Definition certPrincipalName (c : cert) : string :=
  if decide (c_CommonName c = "") then
    match c_DNSNames c, c_EmailAddresses c, c_URIs c with
    | d :: _, _, _ => d
    | [], e :: _, _ => e
    | [], [], u :: _ => u
    | [], [], [] => c_Subject c
    end
  else c_CommonName c.

(** The first eight bytes of a digest in hexadecimal. *)
Definition short_sum (b : bytes) : string := s_of_b (hex_encode (take 8 (sha256 b))).

Definition principalFromPeerCert (pr : option (option authInfo)) : option Principal :=
  match pr with
  | Some (Some (TLSInfo ((c :: _) :: _))) =>
      Some (MkPublic (certPrincipalName c) certAuthScope ("cert:" +:+ short_sum (c_Raw c)) None)
  | _ => None
  end.

(** ** Keys *)

Record Key : Type := MkKey {
  k_Key : string;
  k_Name : string;
  k_Scope : Scope;
  k_Collections : list string
}.

Record keyEntry : Type := MkKeyEntry { ke_key : string; ke_principal : principal }.

Definition keySet : Type := list keyEntry.

Definition enabled (ks : keySet) : bool := match ks with [] => false | _ => true end.

(** Every entry is compared; a later match replaces an earlier one. *)
Definition lookup_key (ks : keySet) (provided : string) : option principal :=
  foldl (λ found e, if decide (ke_key e = provided) then Some (ke_principal e) else found) None ks.

Definition keyID (key : string) : string := "key:" +:+ short_sum (b_of_s key).

Definition key_principal (k : Key) : principal :=
  MkPrin (if decide (k_Name k = "") then "unnamed" else k_Name k) (k_Scope k) (keyID (k_Key k)) false
    (match k_Collections k with [] => None | l => Some (list_to_set l) end).

Inductive key_err : Type := EmptyKeyValue (name : string) | DuplicateKey (prev name : string).

Fixpoint build_loop (seen : gmap string string) (entries : keySet) (keys : list Key) : res key_err keySet :=
  match keys with
  | [] => Ok entries
  | k :: keys' =>
      if decide (k_Key k = "") then Err (EmptyKeyValue (k_Name k))
      else match seen !! k_Key k with
      | Some prev => Err (DuplicateKey prev (k_Name k))
      | None => build_loop (<[k_Key k := k_Name k]> seen)
                  (entries ++ [MkKeyEntry (k_Key k) (key_principal k)]) keys'
      end
  end.

Definition buildKeySet (keys : list Key) : res key_err keySet := build_loop ∅ [] keys.

Record Authenticator : Type := MkAuth { au_keys : keySet; au_certAuth : bool }.

Definition New (keys : list Key) (certAuth : bool) : res key_err Authenticator :=
  match buildKeySet keys with Err e => Err e | Ok ks => Ok (MkAuth ks certAuth) end.

Definition Reload (a : Authenticator) (keys : list Key) : Authenticator * option key_err :=
  match buildKeySet keys with
  | Err e => (a, Some e)
  | Ok ks => (MkAuth ks (au_certAuth a), None)
  end.

(** ** Interceptors *)

(** What the package reads from a request context and stores in it; the sink is
    the cell of the audit log, present ([Some]) when one was installed. *)
Record context : Type := MkCtx {
  cx_metadata : option (gmap string (list string));
  cx_peer : option (option authInfo);
  cx_principal : option Principal;
  cx_sink : option (option Principal)
}.

Definition metadataKey : string := "x-api-key".

Definition PrincipalFromContext (ctx : context) : option Principal := cx_principal ctx.

Definition withPrincipal (ctx : context) (p : Principal) : context :=
  MkCtx (cx_metadata ctx) (cx_peer ctx) (Some p) (cx_sink ctx).

Definition ContextWithPrincipalSink (ctx : context) : context :=
  MkCtx (cx_metadata ctx) (cx_peer ctx) (cx_principal ctx) (Some None).

Definition depositPrincipal (ctx : context) (p : Principal) : context :=
  MkCtx (cx_metadata ctx) (cx_peer ctx) (cx_principal ctx)
    (match cx_sink ctx with Some _ => Some (Some p) | None => None end).

(** The key a request presents: the first value of the header. *)
Definition presented (ctx : context) : option string :=
  md ← cx_metadata ctx; vals ← md !! metadataKey; head vals.

Definition cert_principal (a : Authenticator) (ctx : context) : option principal :=
  if au_certAuth a then
    cp ← principalFromPeerCert (cx_peer ctx);
    Some (MkPrin (P_Name cp) (P_Scope cp) (P_ID cp) false None)
  else None.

= = = = =

The task. Search the data above for lines holding "principalFromPeerCert" and copy each of them.

Expected answer.
Definition principalFromPeerCert (pr : option (option authInfo)) : option Principal :=
    cp ← principalFromPeerCert (cx_peer ctx);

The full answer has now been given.